I am paraphrasing of course, but you get the point.
But did it really matter? I remember another time many years
later when I was in college getting involved in a very passionate and heated
debate about the ending of a movie we had just seen (which we found rather
controversial). At one point, a certain guy who was getting tired of the noise we
were making impatiently snapped at us that it’s just a damn movie. But we
ignored him and kept on arguing.
If this happens with movies, it is even more true of novels,
especially novels that are well written and thus impossible not to take
seriously. I was frothing in anger for weeks about something that deeply
annoyed me within the story of a Stephen King novel that I read when I was a
teenager.
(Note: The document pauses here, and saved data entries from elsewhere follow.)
(** * go-ttlcache: the sharded cache of [sharded.go]

    A shallow embedding of the sharding layer: the seeded hash [djb33], the
    router ([bucket]), the keyed operations and the fan-out operations of
    [shardedCache], its construction, and the janitor's stop channel.

    Go's [uint32] values are integers in [0, 2^32) with the wrap-around
    written out ([u32]); a key is the dynamic value seen by the type switch
    of [djb33]; run-time panics (index out of range, division by zero,
    [make] with a negative length) are a result of their own. *)

From Stdlib Require Import ZArith Lia Strings.Byte.
From stdpp Require Import base option list gmap strings.

#[local] Open Scope Z_scope.

(** ** Results of code that may panic *)

Inductive result (A : Type) : Type :=
  | Ok (a : A)
  | Panic        (* a Go run-time panic *)
  | OutOfFuel.   (* the loop bound of the model was reached *)
Arguments Ok {A} a.
Arguments Panic {A}.
Arguments OutOfFuel {A}.

#[global] Instance result_ret : MRet result := fun A a => Ok a.
#[global] Instance result_bind : MBind result := fun A B f r =>
  match r with
  | Ok a => f a
  | Panic => Panic
  | OutOfFuel => OutOfFuel
  end.

(** ** 32-bit words *)

Definition u32 (z : Z) : Z := z mod 2 ^ 32.

(** [uint32(kRaw[i])] for a byte of the key. *)
Definition byte_to_Z (b : byte) : Z := Z.of_N (Byte.to_N b).

(** ** Keys *)

Section Keys.

(** [Other] stands for the dynamic values of every type but [string] and
    [[]byte]. *)
Context {Other : Type}.

Inductive key : Type :=
  | KString (s : string)
  | KBytes (b : list byte)
  | KOther (o : Other).

(** The type switch at the head of [djb33]; [kRaw] stays [nil] when no
    case matches. *)
Definition key_bytes (k : key) : list byte :=
  match k with
  | KString s => String.list_byte_of_string s
  | KBytes b => b
  | KOther _ => []
  end.

End Keys.
Arguments key : clear implicits.

(** ** The hash [djb33] *)

(** [kRaw[i]] with Go's bounds check. *)
Definition index (kRaw : list byte) (i : Z) : result Z :=
  match kRaw !! Z.to_nat i with
  | Some b => Ok (byte_to_Z b)
  | None => Panic
  end.

(** One update [d = (d * 33) ^ uint32(b)]. *)
Definition mix (d b : Z) : Z := Z.lxor (u32 (d * 33)) b.

(** The unrolled loop [for i < l-4 { ... i += 4 }]; it yields the final
    [d] and [i]. *)
Fixpoint djb33_loop (fuel : nat) (kRaw : list byte) (l d i : Z)
  : result (Z * Z) :=
  if i <? u32 (l - 4) then
    match fuel with
    | O => OutOfFuel
    | S fuel' =>
        b0 ← index kRaw i;
        let d := mix d b0 in
        b1 ← index kRaw (u32 (i + 1));
        let d := mix d b1 in
        b2 ← index kRaw (u32 (i + 2));
        let d := mix d b2 in
        b3 ← index kRaw (u32 (i + 3));
        let d := mix d b3 in
        djb33_loop fuel' kRaw l d (u32 (i + 4))
    end
  else Ok (d, i).

(** The [switch l - i] after the loop. *)
Definition djb33_tail (kRaw : list byte) (l d i : Z) : result Z :=
  let n := u32 (l - i) in
  if n =? 1 then Ok d
  else if n =? 2 then
    b0 ← index kRaw i;
    Ok (mix d b0)
  else if n =? 3 then
    b0 ← index kRaw i;
    let d := mix d b0 in
    b1 ← index kRaw (u32 (i + 1));
    Ok (mix d b1)
  else if n =? 4 then
    b0 ← index kRaw i;
    let d := mix d b0 in
    b1 ← index kRaw (u32 (i + 1));
    let d := mix d b1 in
    b2 ← index kRaw (u32 (i + 2));
    Ok (mix d b2)
  else Ok d.

(** [return d ^ (d >> 16)]. *)
Definition finish (d : Z) : Z := Z.lxor d (Z.shiftr d 16).

Definition djb33 {Other : Type} (seed : Z) (k : key Other) : result Z :=
  let kRaw := key_bytes k in
  let l := u32 (Z.of_nat (length kRaw)) in
  let d := u32 (u32 (5381 + seed) + l) in
  let i := 0 in
  '(d, i) ← (if 4 <=? l then djb33_loop (length kRaw) kRaw l d i else Ok (d, i));
  d ← djb33_tail kRaw l d i;
  Ok (finish d).

(** ** The algorithm as the specification words it

    Full 4-byte groups first, then the 0-3 trailing bytes under the same
    update, a tail of exactly one byte left out. *)

Fixpoint reference_groups (bs : list byte) (d : Z) : Z * list byte :=
  match bs with
  | b0 :: b1 :: b2 :: b3 :: rest =>
      reference_groups rest
        (mix (mix (mix (mix d (byte_to_Z b0)) (byte_to_Z b1)) (byte_to_Z b2))
           (byte_to_Z b3))
  | _ => (d, bs)
  end.

Definition reference_tail (d : Z) (tl : list byte) : Z :=
  match tl with
  | [_] => d
  | _ => fold_left (fun d b => mix d (byte_to_Z b)) tl d
  end.

Definition djb33_reference (seed : Z) (bs : list byte) : Z :=
  let d := u32 (5381 + seed + Z.of_nat (length bs)) in
  let '(d, tl) := reference_groups bs d in
  finish (reference_tail d tl).

(** The updates of a run of bytes, in order. *)
Definition mix_all (bs : list byte) (d : Z) : Z :=
  fold_left (fun d b => mix d (byte_to_Z b)) bs d.

(** ** Shards

    The struct literal in [newShardedCache] shows the two fields of [cache]
    used here; the rest of [cache.go] is taken from the specification
    where a definition says so. *)

Definition duration := Z.   (* time.Duration *)
Definition instant := Z.    (* a reading of the clock *)
Definition error := option string.   (* [None] is Go's nil error *)
Definition chan := nat.     (* the identity of a channel made by [make] *)

#[global] Instance byte_eq_dec : EqDecision byte := Byte.byte_eq_dec.
#[global] Instance byte_countable : Countable byte :=
  inj_countable Byte.to_N Byte.of_N Byte.of_to_N.

#[global] Instance key_eq_dec {Other} `{EqDecision Other} :
  EqDecision (key Other).
Proof. solve_decision. Defined.

Definition key_to_sum {Other} (k : key Other)
  : string + (list byte + Other) :=
  match k with
  | KString s => inl s
  | KBytes b => inr (inl b)
  | KOther o => inr (inr o)
  end.

Definition key_of_sum {Other} (x : string + (list byte + Other))
  : key Other :=
  match x with
  | inl s => KString s
  | inr (inl b) => KBytes b
  | inr (inr o) => KOther o
  end.

#[global] Program Instance key_countable {Other} `{Countable Other} :
  Countable (key Other) := inj_countable' key_to_sum key_of_sum _.
Next Obligation. by intros Other ? ? [s | b | o]. Qed.

(** Modelled from the spec: the type [Item] of [cache.go], an entry
    "(value: V, expiration: instant | never)". *)
Record Item (V : Type) : Type := mkItem {
  Object : V;
  Expiration : option instant;
}.
Arguments mkItem {V} _ _.
Arguments Object {V} _.
Arguments Expiration {V} _.

Record cache (Other V : Type) `{Countable Other} : Type := mkCache {
  defaultExpiration : duration;
  items : gmap (key Other) (Item V);
}.
Arguments mkCache {Other V _ _} _ _.
Arguments defaultExpiration {Other V _ _} _.
Arguments items {Other V _ _} _.

(** The keyed operations of one shard, [cache.go]'s [Set], [Add],
    [Replace], [Get] and [Delete]: any functions of the shard they are
    called on. [now] is the clock as the shard reads it during the call;
    each returns the shard as the call leaves it. *)
Class Primitive (Other V : Type) `{Countable Other} := {
  cache_Set : instant -> key Other -> V -> duration ->
              cache Other V -> cache Other V;
  cache_Add : instant -> key Other -> V -> duration ->
              cache Other V -> error * cache Other V;
  cache_Replace : instant -> key Other -> V -> duration ->
                  cache Other V -> error * cache Other V;
  cache_Get : instant -> key Other -> cache Other V ->
              (option V * bool) * cache Other V;
  cache_Delete : key Other -> cache Other V -> cache Other V;
}.

Record shardedJanitor : Type := mkJanitor {
  Interval : duration;
  stop : option chan;     (* [None] is the nil channel *)
}.

Record shardedCache (Other V : Type) `{Countable Other} : Type := mkSharded {
  seed : Z;
  m : Z;
  cs : list (cache Other V);
  janitor : option shardedJanitor;
}.
Arguments mkSharded {Other V _ _} _ _ _ _.
Arguments seed {Other V _ _} _.
Arguments m {Other V _ _} _.
Arguments cs {Other V _ _} _.
Arguments janitor {Other V _ _} _.

Section Sharded.

Context {Other V : Type} `{Countable Other}.

#[local] Abbreviation key := (key Other).
#[local] Abbreviation cache := (cache Other V).
#[local] Abbreviation shardedCache := (shardedCache Other V).

(** Modelled from the spec: an entry with a concrete instant "is
    considered expired once the current time is >= that instant"; one that
    never expires is never purged. *)
Definition expired (now : instant) (it : Item V) : bool :=
  match Expiration it with
  | Some t => t <=? now
  | None => false
  end.

(** Modelled from the spec: the shard's [DeleteExpired], "purge all expired
    entries from this shard only". *)
Definition cache_DeleteExpired (now : instant) (c : cache) : cache :=
  mkCache (defaultExpiration c)
    (filter (fun kv => expired now kv.2 = false) (items c)).

(** Modelled from the spec: the shard's [Items], a "full snapshot of this
    shard's table (may include stale-expired entries)". *)
Definition cache_Items (c : cache) : gmap key (Item V) := items c.

(** Modelled from the spec: the shard's [Flush], "remove all entries". *)
Definition cache_Flush (c : cache) : cache :=
  mkCache (defaultExpiration c) ∅.

(** *** The router

    The methods of [shardedCache] are prefixed [sc_], those of a shard
    [cache_]. *)

(** [sc.cs[djb33(sc.seed, k) % sc.m]]: the shard handle is its position in
    [cs] together with the shard found there. *)
Definition bucket (sc : shardedCache) (k : key) : result (nat * cache) :=
  h ← djb33 (seed sc) k;
  if m sc =? 0 then Panic   (* integer divide by zero *)
  else
    let i := Z.to_nat (h mod m sc) in
    match cs sc !! i with
    | Some c => Ok (i, c)
    | None => Panic         (* index out of range *)
    end.

(** A router whose shard count is at least 1 and whose table holds that
    many shards, as [newShardedCache] builds it. *)
Definition routable (sc : shardedCache) : Prop :=
  1 <= m sc /\ m sc <= Z.of_nat (length (cs sc)).

(** The shard behind a handle after a call on it. *)
Definition with_shard (sc : shardedCache) (i : nat) (c : cache)
  : shardedCache :=
  mkSharded (seed sc) (m sc) (<[i := c]> (cs sc)) (janitor sc).

Context `{!Primitive Other V}.

Definition sc_Set (now : instant) (k : key) (x : V) (d : duration)
  (sc : shardedCache) : result shardedCache :=
  '(i, c) ← bucket sc k;
  Ok (with_shard sc i (cache_Set now k x d c)).

Definition sc_Add (now : instant) (k : key) (x : V) (d : duration)
  (sc : shardedCache) : result (error * shardedCache) :=
  '(i, c) ← bucket sc k;
  let '(err, c') := cache_Add now k x d c in
  Ok (err, with_shard sc i c').

Definition sc_Replace (now : instant) (k : key) (x : V) (d : duration)
  (sc : shardedCache) : result (error * shardedCache) :=
  '(i, c) ← bucket sc k;
  let '(err, c') := cache_Replace now k x d c in
  Ok (err, with_shard sc i c').

Definition sc_Get (now : instant) (k : key) (sc : shardedCache)
  : result ((option V * bool) * shardedCache) :=
  '(i, c) ← bucket sc k;
  let '(r, c') := cache_Get now k c in
  Ok (r, with_shard sc i c').

Definition sc_Delete (k : key) (sc : shardedCache) : result shardedCache :=
  '(i, c) ← bucket sc k;
  Ok (with_shard sc i (cache_Delete k c)).

(** *** Fan-out operations: [for _, v := range sc.cs] *)

Definition sc_DeleteExpired (now : instant) (sc : shardedCache) : shardedCache :=
  mkSharded (seed sc) (m sc) (cache_DeleteExpired now <$> cs sc) (janitor sc).

Definition sc_Items (sc : shardedCache) : list (gmap key (Item V)) :=
  cache_Items <$> cs sc.

Definition sc_Flush (sc : shardedCache) : shardedCache :=
  mkSharded (seed sc) (m sc) (cache_Flush <$> cs sc) (janitor sc).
Even telling myself repeatedly that “it’s just a made-up story” did
nothing at all to sooth me or make the pain go away.
So why do people
tend to take fiction stories seriously even when they know that they are made
up?
There’s an insightful answer to the question provided by a
renowned literary author on a youtube video. He explains that people see
‘truth’ in fiction. But it isn’t the factual or historical kind of truth;
rather it is one of emotional or experiential truth. In other words, what
happens in fiction stories is a reflection of our human reality which we
readily recognize.
I tend to view the answer to the question at a slightly
different angle, one which might be even more exploratory and expansive on the
explanation we already have. As I outline in a different article ‘Where do
stories come from’, I personally tend to view fiction stories as existing in a
parallel universe – or parallel universes – from ours. I think what lies deep
at the heart of the tendency for us to take fictive stories seriously is the
concept of reality itself and its ambiguity.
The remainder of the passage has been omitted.